=== YOUR TASK ===
In the records below, find the line containing "(forall p n" and the line containing "added: [malloc] returns"; please repeat exactly the lines from one to the other, both included, and nothing more.

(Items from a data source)
(** [realloc] of a block of N bytes to SIZE bytes moves it to a new block
    that starts with the first min(SIZE, N) bytes of the old one, frees the old
    one and leaves the bytes of all others; when there is no room it returns a null
    pointer and the old block stays.  With a null pointer it is [malloc], with
    size 0 it is [free].  [calloc] returns a block of zeros when the product fits. *)
Theorem realloc_calloc_correct descs_at garbage blocks s :
  heap_ok descs_at blocks s ->
  (forall p n size, blocks !! p = Some n -> 0 < size <= 4294967284 ->
     exists q s', realloc descs_at garbage p size s = Ok (q, s') /\
       ((q = NULL /\ s' = s /\ no_run (used_map (kernel_pool (hv s))) 0 (pages_for size) false) \/
        q <> NULL /\ exists m, size <= m /\ blocks !! q = None /\ heap_ok descs_at (<[q := m]> (delete p blocks)) s' /\
          same_bytes (delete p blocks) s s' /\
          forall i, 0 <= i < Z.min size n -> get_byte (words (hv s')) (q + i) = get_byte (words (hv s)) (p + i))) /\
  (forall size, 0 < size -> realloc descs_at garbage NULL size s = malloc descs_at garbage size s) /\
  (forall p, realloc descs_at garbage p 0 s = (free descs_at p;; mret NULL) s) /\
  (forall a b, 0 <= a -> 0 <= b -> a * b <= 4294967284 ->
     exists p s', calloc descs_at garbage a b s = Ok (p, s') /\ allocated descs_at blocks s (a * b) p s' /\
       (p <> NULL -> forall i, 0 <= i < a * b -> get_byte (words (hv s')) (p + i) = 0)).
Proof.
  intros Hs. split_and!.
  - intros p n size Hp Hsize. by apply realloc_moved.
  - intros size Hsize. unfold realloc. rewrite (proj2 (Z.eqb_neq size 0)) by lia. unfold mbind, M_bind.
    by destruct (malloc descs_at garbage size s) as [[q s']|].
  - done.
  - intros a b Ha Hb Hab. apply calloc_allocated; try done; [by rewrite u32_small by nia|].
    destruct (decide (a * b = 0)) as [|H0]; [by left|right]. assert (a <> 0 /\ b <> 0) by (split; intros ->; lia). nia.
Qed.

(** a request of more than 2^32 - 12 bytes wraps around when the header is
    added: [malloc] returns a block that is too small for it; and [calloc]'s test for
    overflow misses products such as 65537 * 65537, for which it returns a
    block of less than the product. *)
Theorem malloc_flaws descs_at garbage blocks s size j :
  heap_ok descs_at blocks s -> 4294967284 < size < 4294967296 ->
  0 <= j -> j + 33 <= bit_cnt (used_map (kernel_pool (hv s))) -> run (used_map (kernel_pool (hv s))) j 33 false ->
  (exists p s' n, malloc descs_at garbage size s = Ok (p, s') /\ p <> NULL /\ block_size descs_at p s' = Ok (n, s') /\ n < size) /\
  (exists p s' n, calloc descs_at garbage 65537 65537 s = Ok (p, s') /\ p <> NULL /\
     block_size descs_at p s' = Ok (n, s') /\ n < 65537 * 65537).
Proof.
  intros Hs Hsize Hj Hcnt Hrun. assert (Hroom : forall n, 0 < n <= 33 -> ~ no_run (used_map (kernel_pool (hv s))) 0 n false).
  { intros n Hn Hno. apply (Hno j); [lia|lia|]. intros l Hl. apply Hrun. lia. }
  assert (Hsmall : forall ar' fls' s' p n, heap_rep descs_at s' ar' fls' -> is_live ar' p n -> block_size descs_at p s' = Ok (n, s') /\ n < 4294967284).
  { intros ar' fls' s' p n Hr Hl. split; [by apply (block_size_ok descs_at s' ar' fls')|]. destruct Hl as [a Hl].
    destruct (live_in_arena descs_at s' ar' fls' a p n Hr Hl) as (k & Hk & L1 & L2 & _).
    destruct (arena_bounds descs_at s' ar' fls' a k Hr Hk) as (_ & Hlow & Hmax). unfold PHYS_BASE in Hlow. lia. }
  split.
  - destruct Hs as (ar & fls & Hr & _). destruct (malloc_wraps descs_at garbage s ar fls size Hr Hsize) as (p & s' & E & Hpost). exists p, s'.
    destruct Hpost as [(_ & _ & [?|Hno])|(n & ar' & fls' & Hp & _ & _ & Hr' & _ & _ & Hl & _)]; [lia|by destruct (Hroom (pages_for 4084))|].
    exists n. destruct (Hsmall ar' fls' s' p n Hr') as [Eb Hn]; [apply Hl; by right|]. split_and!; try done. lia.
  - destruct (calloc_allocated descs_at garbage blocks s 65537 65537 131073 Hs) as (p & s' & E & Hal & _); try done; [right; split; lia|]. exists p, s'.
    destruct Hal as [(_ & _ & [?|Hno])|(Hp & n & _ & _ & (ar' & fls' & Hr' & _ & Hb) & _)]; [lia|by destruct (Hroom (pages_for 131073))|].
    exists n. destruct (Hsmall ar' fls' s' p n Hr') as [Eb Hn]; [apply Hb, lookup_insert_eq|]. split_and!; try done. lia.
Qed.

(** ** Witnesses *)

(** A kernel pool of 64 pages, of which three are used, and static data below it. *)
Definition demo_pool_vm : vm :=
  VM (Pool (Bitmap 64 [11; 0]) 3222298624) (Pool (Bitmap 32 [0]) 3222560768) (fun _ => 0) 1073152.

Definition demo_descs : Z := 3222200000.

Definition demo_elems : mem :=
  foldr (fun i m => <[hdr demo_descs i := ListElem 0 0]> (<[tail_of (hdr demo_descs i) := ListElem 0 0]> m)) ∅ (seq 0 7).

Definition demo_boot : hstate := HS demo_pool_vm demo_elems [].

Lemma demo_boot_ok : boot_ok demo_descs demo_boot.
Proof.
  assert (W : forall n w, 0 <= n <= 4294967264 -> Z.of_nat (length w) >= elem_cnt n -> Forall word w -> wf (Bitmap n w)) by (by intros; split).
  split.
  - split; [split|split|]; cbn; try (apply W; [lia|vm_compute; congruence|repeat constructor; unfold word; lia]);
      try (vm_compute; congruence); unfold PHYS_BASE; lia.
  - cbn. unfold demo_descs. lia.
  - done.
  - intros i Hi. assert (Hok : forallb (fun i => bool_decide (is_Some (demo_elems !! head_of (hdr demo_descs i))) &&
      bool_decide (is_Some (demo_elems !! tail_of (hdr demo_descs i)))) (seq 0 7) = true) by (vm_compute; reflexivity).
    rewrite forallb_forall in Hok. specialize (Hok i (proj2 (in_seq 7 0 i) ltac:(lia))). apply andb_true_iff in Hok as [H1 H2].
    split; by eapply bool_decide_eq_true_1.
Qed.

Lemma malloc_refines_allocator_witness : exists s, heap_ok demo_descs ∅ s /\
  exists p s', malloc demo_descs (fun _ => ListElem 0 0) 100 s = Ok (p, s') /\ allocated demo_descs ∅ s 100 p s'.
Proof.
  destruct (boot_heap demo_descs demo_boot demo_boot_ok) as (s & _ & Hs). exists s. split; [exact Hs|].
  destruct (malloc_refines_allocator demo_descs (fun _ => ListElem 0 0) ∅ s Hs) as (H & _). apply H. lia.
Defined.

(** A session: blocks of 100, 20 and 5000 bytes are allocated, the first one is
    written to, the second one resized to 60 bytes and the first one freed. *)
Definition demo_garbage : Z -> list_elem := fun _ => ListElem 0 0.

=== RESULT OF THE TASK ===
  (forall p n size, blocks !! p = Some n -> 0 < size <= 4294967284 ->
     exists q s', realloc descs_at garbage p size s = Ok (q, s') /\
       ((q = NULL /\ s' = s /\ no_run (used_map (kernel_pool (hv s))) 0 (pages_for size) false) \/
        q <> NULL /\ exists m, size <= m /\ blocks !! q = None /\ heap_ok descs_at (<[q := m]> (delete p blocks)) s' /\
          same_bytes (delete p blocks) s s' /\
          forall i, 0 <= i < Z.min size n -> get_byte (words (hv s')) (q + i) = get_byte (words (hv s)) (p + i))) /\
  (forall size, 0 < size -> realloc descs_at garbage NULL size s = malloc descs_at garbage size s) /\
  (forall p, realloc descs_at garbage p 0 s = (free descs_at p;; mret NULL) s) /\
  (forall a b, 0 <= a -> 0 <= b -> a * b <= 4294967284 ->
     exists p s', calloc descs_at garbage a b s = Ok (p, s') /\ allocated descs_at blocks s (a * b) p s' /\
       (p <> NULL -> forall i, 0 <= i < a * b -> get_byte (words (hv s')) (p + i) = 0)).
Proof.
  intros Hs. split_and!.
  - intros p n size Hp Hsize. by apply realloc_moved.
  - intros size Hsize. unfold realloc. rewrite (proj2 (Z.eqb_neq size 0)) by lia. unfold mbind, M_bind.
    by destruct (malloc descs_at garbage size s) as [[q s']|].
  - done.
  - intros a b Ha Hb Hab. apply calloc_allocated; try done; [by rewrite u32_small by nia|].
    destruct (decide (a * b = 0)) as [|H0]; [by left|right]. assert (a <> 0 /\ b <> 0) by (split; intros ->; lia). nia.
Qed.

(** a request of more than 2^32 - 12 bytes wraps around when the header is
    added: [malloc] returns a block that is too small for it; and [calloc]'s test for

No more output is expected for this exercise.